Synlett 2005(20): 3171-3172  
DOI: 10.1055/s-2005-921920
SPOTLIGHT
© Georg Thieme Verlag Stuttgart · New York

Diethyl Chlorophosphate

Viviana Beatriz Dorn*
Instituto de Investigaciones en Química Orgánica (INIQO), ­Departamento de Química, Universidad Nacional del Sur, Av. Alem 1253, 8000 Bahía Blanca, Argentina
e-Mail: vdorn@uns.edu.ar;
Further Information

Publication History

Publication Date:
28 November 2005 (online)

Introduction

Diethyl chlorophosphate [ClP(O)(OEt)2, DECP] is widely used in the synthesis of vinyl phosphates, which can be prepared regio- and stereoselectively by phosphorylation of enolate anions generated from the corresponding ketones under kinetically or thermodynamically controlled conditions. [1] Other important application, include the use of DECP for the phosphorylation of amide enolates to give α-phosphonoamides. [2]

Vinyl phosphates can also be synthesized by the Perkow reaction with trialkyl phosphites, but unlike the above-mentioned method, starting carbonyl compounds must be α-halo ketones, which are not commercially available and, in some cases very difficult to be synthesized. Moreover, the nature of the halogen atom and the reaction temperature have a crucial effect on the final products, i.e. both formation of vinyl phosphate and vinyl phosphonate can take place at the same time. [1c] [3]

Phenols are converted to the corresponding aryl phosphate in high yields by reaction of the phenoxide anion with DECP. [4] This method is more successful in most ­cases than generating diethyl chlorophosphite in situ. [5] In this sense, the selective phosphorylation of hydroxy­phenols has recently been performed using DECP. [6]
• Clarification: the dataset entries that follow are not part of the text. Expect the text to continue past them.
Lemma metadata_trimmed_witness :
  fst (RPC.Check (agentCall "   " "new-agent" "") (fleetWorld []))
  = Failed (mkStatus Unauthenticated msgAuthFailed)
  /\ fst (RPC.Check (agentCall "s3cret" (String.append (String " " (pad 64)) "  ") "")
                    (fleetWorld []))
     = Val 8%N.
Proof.
  split.
  - destruct (metadata_trimmed (agentCall "   " "new-agent" "")
                (agentMD "   " "new-agent" "") (fleetWorld []) eq_refl)
      as (_ & Hblank & _).
    destruct (Hblank "   " [] eq_refl) as [Hout _].
    + repeat (apply blank_ascii; [reflexivity |]). apply blank_empty.
    + rewrite Hout. reflexivity.
  - destruct (metadata_trimmed
                (agentCall "s3cret" (String.append (String " " (pad 64)) "  ") "")
                (agentMD "s3cret" (String.append (String " " (pad 64)) "  ") "")
                (fleetWorld []) eq_refl)
      as (_ & _ & Huuid).
    destruct (Huuid "s3cret" 42%N (String.append (String " " (pad 64)) "  ") [])
      as (_ & _ & Hgood).
    + intros w. vm_compute. reflexivity.
    + discriminate.
    + reflexivity.
    + reflexivity.
    + rewrite Hgood; [vm_compute; reflexivity | vm_compute; lia].
Defined.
On the other hand, the scope of phosphorylation in bio­organic chemistry includes amine precursors in the synthesis of phosphotriesters employing DECP. This synthetic strategy would make available some interesting unnatural phosphates derived from naturally occurring amino sugars, alkaloids and amino acids. [7] This reagent can also be used as a coupling agent in the synthesis of ­oligonucleoside phosphorodithionates [8] and in the synthesis of diethylphosphoric anhydride employed in the N-protection of amino acids. [9]

For the above exposed reasons, DECP has received added interest as phosphorylating reagent, in organic and bio­organic chemistry such as: synthesis of structurally specific olefins, [1a] [b] [10] synthesis of acetylenes, [11] synthesis of phosphonates [12] and bisphosphonates, [13] selective synthesis of thiol esters, [14] cross-coupling reactions in the presence of various heteroatoms, [15] [1d] industrial scale synthesis of vinyl halides, [16] displacement of phosphate as leaving group [17] by an anion (e.g. organotin [18] or tellurolate [19] ­anions) or by alkyl cuprates. [20]

DECP is commercially available. It can also be prepared by reaction of diethyl phosphite with chlorine until the ­liquid assumed a yellow coloration. Excess of gas is ­removed by bubbling dry air through the liquid under ­reduced pressured. The crude oil is vacuum-distilled. Yield 80-90%, bp 92 °C/17 mm Hg. [21]

Caution! DECP is highly toxic by skin contact. It decomposes if exposed to moisture, and thermal decomposition may produce toxic fumes of phosphorus oxides and ­phosphines.